1-800-822-8080 Contact Us

These days, Technical Funds selling on Comex is responsible for gold’s poor performance.  JPMorgan, most likely at the Fed’s behest, is the spark that lights the fuse.  The Technical Funds are massively short gold and JPMorgan and several other large commercial bullion banks are taking the other side of the trade, going long.  The large commercials always win.  If they are long, you should be too.

I found Rick Ackerman’s explanation of Monday’s gold action interesting:

GCG14 – February Gold (Last: 1239.90)

We’re told there was nothing criminal behind yesterday’s $30 swoon. Even if that’s the case, there was most surely a whiff of desperation on the seller’s part. COMEX reported that 4000 contracts changed hands in the space of a single second. That might not sound like a lot of time, but it evidently was long enough to allow buyers to get any and all reasonable bids out of the way, the better to rip the unfortunate seller a new orifice. From a technical standpoint, we’ll still need a pop above December 16’s important ‘external’ peak at 1251.70 for bulls to remain on the offensive. If it happens today, but no later than Wednesday in any case, that would be best.  My immediate upside target is 1261.80, so traders should bring a bullish bias to the task.

Rickackerman.com, January 7, 2014

Many analysts believe that gold is all about the dollar.  Jim Sinclair is one.  Bill Murphy is not.  Yesterday, it certainly wasn’t about the dollar.  Ed Steer said:

It should be obvious to all those except the willfully blind that what went on in the precious metal markets yesterday had zilch to do with what was going on in the currency markets.  Here’s the chart from the Sunday night open onwards.”


Casey Research, January 7, 2014

If it’s not about the dollar, then what’s it about?  Steer had something to say about this as well (if you haven’t figured it out by now, it should be clear I really enjoy Steer’s input.  He and Ted Butler have a particular take on the gold and silver market that I feel very comfortable with.)

In about a minute, gold got hit for $35 the ounce—and tripped circuit breakers for ten seconds as the bid stack got cleaned out by a 4,200 contract sell order.  As I keep saying, no “for profit” seller ever unloads a position that size in that manner.  The only seller would do that is one that is trying to influence the price—and it had the desired effect.

Well, the ‘fat finger’ showed up just as the gold and silver markets were about to go ‘no ask’ at the London p.m. gold fix.  This was no accident, yet no one in the precious metal world will do a thing, especially the miners.  The CFTC has done nothing in the past when prices are slammed like this, nor has the CME Group—so it’s just more proof that JPMorgan et al can do whatever they want, whenever they want.

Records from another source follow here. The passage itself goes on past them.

(** C37: a comparison of readable snapshots returns, and reports exactly the discrepancies of
    the specification: each candidate is one, with its type, severity and references; each
    discrepancy has a candidate of its type and references; and no subject is reported twice.
    An account report names exactly the monetary fields that drift, with both values, and
    exactly the structural mismatches. *)
Theorem compareStates_refines i p now o :
  readable_states i p -> plain_ids i ->
  exists out, compareStates i p now o = Ok out /\
    (forall c, c ∈ out -> discrepancy i p now o (report c)) /\
    (forall r, discrepancy i p now o r -> exists c, c ∈ out /\ subject (report c) = subject r) /\
    NoDup ((fun c => subject (report c)) <$> out) /\
    (forall c, c ∈ out -> type c = ACCOUNT_STATE_MISMATCH -> account_details i p o (details c)).
Proof.
  intros Hr Hi. destruct (compareStates_total i p now o Hr) as [out Hout]. exists out. split; [done|].
  pose proof Hout as (all & Hall & [= <-])%rbind_ok.
  assert (forall c, c ∈ dedup ∅ all -> detected i p now o c) as Hin
    by (intros c [Hc _]%dedup_elem; by apply (detections_spec i p now o all)).
  assert (forall c, detected i p now o c -> plain_id (default "" (internalRefId c))) as Hpl
    by (intros c Hc%detected_discrepancy; [by apply (discrepancy_plain i p now o) in Hc|done]).
  split; [|split; [|split]].
  - intros c Hc. by apply detected_discrepancy, Hin.
  - intros r (c & Hc & <-)%discrepancy_detected; [|done]. pose proof Hc as Hca.
    apply (detections_spec i p now o all) in Hca; [|done].
    destruct (dedup_kept ∅ all c Hca) as [?|(c' & Hc' & Hk)]; [set_solver|]. exists c'. split; [done|].
    apply identity_subject; [by apply Hpl, Hin|by apply Hpl|done].
  - pose proof (dedup_nodup ∅ all) as Hnd. revert Hin Hnd. generalize (dedup ∅ all) as l. clear -Hpl. intros l Hin.
    induction l as [|c l IH]; [constructor|]. rewrite !fmap_cons, !NoDup_cons. intros [Hn Hnd].
    split; [|apply IH; [|done]; intros; apply Hin; by right]. intros (c' & Hk & Hc')%list_elem_of_fmap. apply Hn.
    apply list_elem_of_fmap. exists c'. split; [|done]. apply identity_subject; [..|done]; apply Hpl, Hin; [by left|by right].
  - intros c Hc Ht. apply Hin in Hc. destruct Hc; try discriminate Ht.
    + destruct (duplicate_order_report i c) as (? & ? & ? & _ & _ & _ & _ & Hrep); [by eauto 10|].
      unfold report in Hrep. congruence.
    + destruct (duplicate_position_report id (is_trades i) c) as (? & ? & _ & _ & _ & _ & Hrep); [done|]. unfold report in Hrep. congruence.
    + by eapply account_reported.
Qed.
Record BrokerConnection := mkConnection {
  b_id : string; b_userId : string; b_brokerId : string; b_accountId : option string; b_logicalAccountKey : option string;
  b_providerBrokerIdentity : option string; b_accountType : string;
  b_status : BrokerConnectionStatus;
  b_authorizationStatus : stored Authorization.BrokerAuthorizationStatus;
  b_credentialStatus : stored Authorization.BrokerCredentialStatus;
  b_credentialGeneration : Z;
  b_encryptedCredentials : option string; b_credentialIv : option string;
  b_credentialTag : option string; b_encryptionKeyId : option string }.

Record ExecutionControl := mkControl {
  k_id : string; k_scope : ControlScope; k_scopeKey : option string; k_reason : string;
  k_activatedByUserId : string; k_activatedAt : Z; k_expiresAt : option Z;
  k_status : ControlStatus }.

Record SignalIdentity := mkSignal {
  i_id : string; i_userId : string; i_signalId : string; i_payloadDigest : string;
  i_materialFields : list (chars * js); i_generatedAt : Z; i_receivedAt : Z; i_firstProcessedAt : option Z; i_status : SignalStatus }.

Record TradeRow := mkTrade {
  t_id : string; t_userId : string; t_idempotencyKey : string; t_tradeIntentId : option string;
  t_status : Trade.TradeStatus;
  t_externalOrderId : option string; t_fillPrice : option string;
  t_closedAt : option Z; t_closeReason : option string; t_dispatchCertainty : option string;
  t_signalId : option string; t_logicalAccountKey : option string; t_accountCurrency : option string;
  t_riskPeriodId : option string; t_realisedPnl : option Z (** numeric(18,8): in units of 10^-8 *);
  t_brokerConnectionId : string; t_tradingSessionId : option string; t_instrument : string; t_direction : string;
  t_lotSize : Z (** numeric(10,4): in units of 10^-4 *); t_externalPositionId : option string; t_exitPrice : option string;
  t_orderId : option string; t_openedAt : option Z }.

(** The normalized decision of a model.  Its decimal columns keep the text they were given. *)
Record TradeIntent := mkIntent {
  n_id : string; n_userId : string; n_intentKey : string; n_signalId : string; n_signalGeneratedAt : Z;
  n_brokerConnectionId : string; n_logicalAccountKey : option string; n_tradingSessionId : option string;
  n_strategyCode : option string; n_modelVersion : option string; n_timeframe : option string;
  n_instrument : string; n_direction : string; n_entryType : string; n_requestedLotSize : string;
  n_requestedEntryPrice : option string; n_stopLoss : option string; n_takeProfit : option string;
  n_trailingStopPips : option string; n_expiresAt : Z; n_rationale : option string;
  n_authorityGeneration : Z; n_tradingPolicyRevision : option Z; n_providerVerificationRevision : option Z;
  n_executionControlRevision : option Z; n_status : Intent.TradeIntentStatus; n_tradeId : option string }.

(** The capital a decision holds: lots in units of 10^-4 (numeric(10,4)), capital in units of
    10^-8 (numeric(18,8)). *)
Record CapitalAllocation := mkCapital {
  ca_id : string; ca_userId : string; ca_tradeIntentId : string; ca_brokerConnectionId : string;
  ca_logicalAccountKey : string; ca_accountCurrency : string; ca_instrument : string; ca_direction : string;
  ca_strategyCode : option string; ca_allocatedLots : Z; ca_allocatedCapital : Z;
  ca_active : bool; (** ACTIVE, or RELEASED *)
  ca_releasedReason : option string }.

(** What a user lets the AI allocate; caps are percents in units of 10^-2 (numeric(5,2)). *)
Record CapitalBudget := mkBudget {
  cb_accountCurrency : string; cb_totalCapital : Z; cb_maxInstrumentConcentration : option Z;
  cb_maxStrategyConcentration : option Z }.
(* ===== verification/OrderService.v ===== *)
(** * OrderService ([execution/orders/order.service.ts])

    Idempotent submission, the state-machine-guarded transitions and the fill accounting.
    Each awaited statement is one operation of the program.  The [CHECK] constraints of
    migration 1753600000000 (with the status list of 1754300000000) are [order_checks]:
    every write is refused when the new row breaks them.  [submitOrder]'s transaction is
    modelled statement by statement: its only write is the [INSERT], so an abort after
    it is a lost acknowledgement.  PostgreSQL's numeric division and SHA-256 are
    parameters. *)

From S2P Require Import Prelude Prog JsString Decimal StateMachines Comparator Store.
From stdpp Require Import relations.
Open Scope string_scope.
Open Scope list_scope.
Open Scope Z_scope.

(** [a / b] of PostgreSQL numerics, stored in a numeric column: numerator and denominator
    are integers, the result is in the column's unit.  The documented behaviour used is
    that the stored value is within one unit of the exact quotient. *)
Class PgNumeric := {
  pg_div : Z -> Z -> Z;
  pg_div_near n d : 0 <= n -> 0 < d -> Z.abs (pg_div n d * d - n) < d }.

(** Rounding to nearest is such a division. *)
Definition div_nearest (n d : Z) : Z := (2 * n + d) / (2 * d).

#[global] Program Instance PgNumeric_nearest : PgNumeric := {| pg_div := div_nearest |}.
Next Obligation.
  intros n d Hn Hd. unfold div_nearest.
  pose proof (Z.div_mod (2 * n + d) (2 * d) ltac:(lia)) as Hq.
  pose proof (Z.mod_pos_bound (2 * n + d) (2 * d) ltac:(lia)) as Hr.
  cbv beta. nia.
Qed.

(** ** Inputs *)

Record SubmitOrderInput := mkSubmit {
  in_userId : string; in_brokerConnectionId : string; in_clientOrderId : string;
  in_orderKind : stored OrderKind; in_timeInForce : stored OrderTimeInForce;
  in_instrument : string; in_direction : string; in_requestedQuantity : string;
  in_requestedPrice : option string; in_stopPrice : option string;
  in_signalId : option string; in_tradeId : option string }.

Inductive OrderSubmissionResult := RESERVED_NEW (o : Order) | DUPLICATE_EXISTING (o : Order).

Record ApplyFillInput := mkFill {
  f_quantity : string; f_price : string; f_providerOrderId : option string }.
(* ===== verification/RiskGrants.v ===== *)
(** * Risk grants and confirmations ([risk/risk-grant.service.ts],
    [execution-authority/grant-invalidation.service.ts])

    The durable authority for new exposure: issuance with its convergence loop, the
    single-winner consumption, invalidation, and the confirmations bound to a grant.
    Each awaited statement is one operation.  The partial unique indexes (one [ACTIVE]
    grant and one [PENDING] confirmation per user and signal) are checked by the
    [INSERT]s.  Foreign keys are not modelled, metrics are not state. *)

From S2P Require Import Prelude Prog JsString CanonicalJson StateMachines Store.
Open Scope string_scope.
Open Scope list_scope.
Open Scope Z_scope.

Definition RISK_GRANT_TTL_MS : Z := 60000.
Definition EXECUTION_CONFIRMATION_WINDOW_MS : Z := 300000.

(** [ri_rebindConfirmationId] is the id when one is given; the code treats an empty id as none. *)
Record RiskGrantIssuanceInput := mkIssuance {
  ri_userId : string; ri_signalId : string; ri_signalPayloadDigest : string;
  ri_sessionId : string; ri_sessionGeneration : Z; ri_executionMode : ExecutionMode;
  ri_brokerConnectionId : string; ri_providerBrokerIdentity : option string;
  ri_providerVerificationFingerprint : option string;
  ri_riskProfileId : option string; ri_riskProfileVersion : option Z;
  ri_riskProfileHash : option string;
  ri_accountSnapshotId : option string; ri_accountSnapshotGeneration : option Z;
  ri_accountSnapshotObservedAt : option Z;
  ri_authorityGeneration : Z; ri_killSwitchGeneration : option Z;
  ri_executionControlRevision : option Z; ri_tradingPolicyRevision : option Z;
  ri_providerVerificationRevision : option Z; ri_credentialGeneration : option Z;
  ri_orderPayloadDigest : string; ri_orderPayload : OrderPayload; ri_quoteRef : option js;
  ri_issuedAt : Z; ri_rebindConfirmationId : option string }.

Record RiskGrantIssuanceResult := mkIssued { rr_grant : RiskGrant; rr_reused : bool }.

Inductive RiskGrantConsumeFailureReason :=
| NOT_FOUND | NOT_ACTIVE | EXPIRED | ALREADY_CONSUMED | INVALIDATED | CAS_RACE_LOST.

Record RiskGrantConsumeResult := mkConsume {
  cr_consumed : bool; cr_reason : option RiskGrantConsumeFailureReason; cr_grant : option RiskGrant }.

(** ** The binding digest *)

Definition jstr (s : string) : js := JString (chars_of s).
Definition jint (n : Z) : js := JNumber (Some (bigint_text n)).
Definition jopt {A} (f : A -> js) (o : option A) : js := from_option f JNull o.
Definition mode_name (m : ExecutionMode) : string :=
  match m with PAPER_ONLY => "PAPER_ONLY" | SEMI_AUTO => "SEMI_AUTO" | FULL_AUTO => "FULL_AUTO" end.

Definition field (k : string) (v : js) : chars * js := (chars_of k, v).

(** [input.quoteRef ?? null]. *)
Definition nullish (v : option js) : js :=
  match v with Some JUndefined | None => JNull | Some v => v end.

Definition authority_payload (i : RiskGrantIssuanceInput) : js :=
  JObject
    [field "v" (jint 1);
     field "userId" (jstr (ri_userId i));
     field "signalId" (jstr (ri_signalId i));
     field "signalPayloadDigest" (jstr (ri_signalPayloadDigest i));
     field "orderPayloadDigest" (jstr (ri_orderPayloadDigest i));
     field "sessionId" (jstr (ri_sessionId i));
     field "sessionGeneration" (jint (ri_sessionGeneration i));
     field "executionMode" (jstr (mode_name (ri_executionMode i)));
     field "brokerConnectionId" (jstr (ri_brokerConnectionId i));
     field "providerBrokerIdentity" (jopt jstr (ri_providerBrokerIdentity i));
     field "providerVerificationFingerprint" (jopt jstr (ri_providerVerificationFingerprint i));
     field "riskProfileId" (jopt jstr (ri_riskProfileId i));
     field "riskProfileVersion" (jopt jint (ri_riskProfileVersion i));
     field "riskProfileHash" (jopt jstr (ri_riskProfileHash i));
     field "accountSnapshotId" (jopt jstr (ri_accountSnapshotId i));
     field "accountSnapshotGeneration" (jopt jint (ri_accountSnapshotGeneration i));
     field "authorityGeneration" (jint (ri_authorityGeneration i));
     field "killSwitchGeneration" (jopt jint (ri_killSwitchGeneration i));
     field "executionControlRevision" (jopt jint (ri_executionControlRevision i));
     field "tradingPolicyRevision" (jopt jint (ri_tradingPolicyRevision i));
     field "providerVerificationRevision" (jopt jint (ri_providerVerificationRevision i));
     field "credentialGeneration" (jopt jint (ri_credentialGeneration i));
     field "quoteRef" (nullish (ri_quoteRef i))].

Casey Research, January 7, 2014

Even though it is upsetting to watch gold go down or sideways, at some point in the near future the price will swing back up, in spite of the Technical Funds short positions and then they will cover.  The funds will cover those contracts by going long.  That is what we are all waiting for.  When it happens, now, next April, next fall, no one knows, but it will happen.  Just remember, on the way up from $1200 to $1900, there was a lot of money spent on gold – and it will be again.   If you bought gold at $1700, $1800 or $1900 then why complain now, when you have an opportunity to buy more at this price, or any price below that temporary top. $1900 was not the final chapter.  It is an opening chapter.

Look, gold could fall – or not, but what I am sure of this, it will rise to astounding new heights early this year – or maybe next year.  No one has a crystal ball for the short-term.  As long as there is enough gold to deliver to China, and at these prices it seems doubtful this can continue much longer, they can cap gold.

You can either be angry and frightened – or you can say thank you for allowing me to buy it so cheaply.  That’s exactly what the Chinese (and all the buyers of physical gold and silver) are doing now – in record amounts.

If you are considering a gold purchase, is there a “best” time to lock in the order?  There probably is.  According to Ed Steer:

In gold, as is always the case, the high of the day comes about 45 minutes before the London open.  The big change this month was the low tick came at the London a.m. gold fix—and not the p.m. gold fix.  The high of the day came about 45 minutes after London closed—and then it’s all down hill into the 5:15 p.m. electronic close in New York.  The activity around the p.m. gold fix doesn’t even rate a mention.


While on gold, here’s the chart for all of 2013.  As you can see, it looks a bit different than the current month.  However, it’s the chart pattern that’s the same.  Prices are always higher in Far East trading until about an hour before the London open—and then it’s mostly all down hill into the 5:15 p.m. electronic close in New York.

Here’s the entire 2013 calendar year for silver—and as you can tell, it looks quite a bit different than the December chart on its own.  But with the noise stripped out for a whole year, the pattern is the same as for gold.  An increasing price up until and hour before the London open—and then down hill into the New York electronic market.

With some minor variations, the five-year charts appear similar—and they all share one thing in common.  Regardless of whether it’s gold or silver, the price is up in Far East trading until an hour or so before the London open—and then they’re sold off for a loss by the 5:15 p.m. electronic close in New York.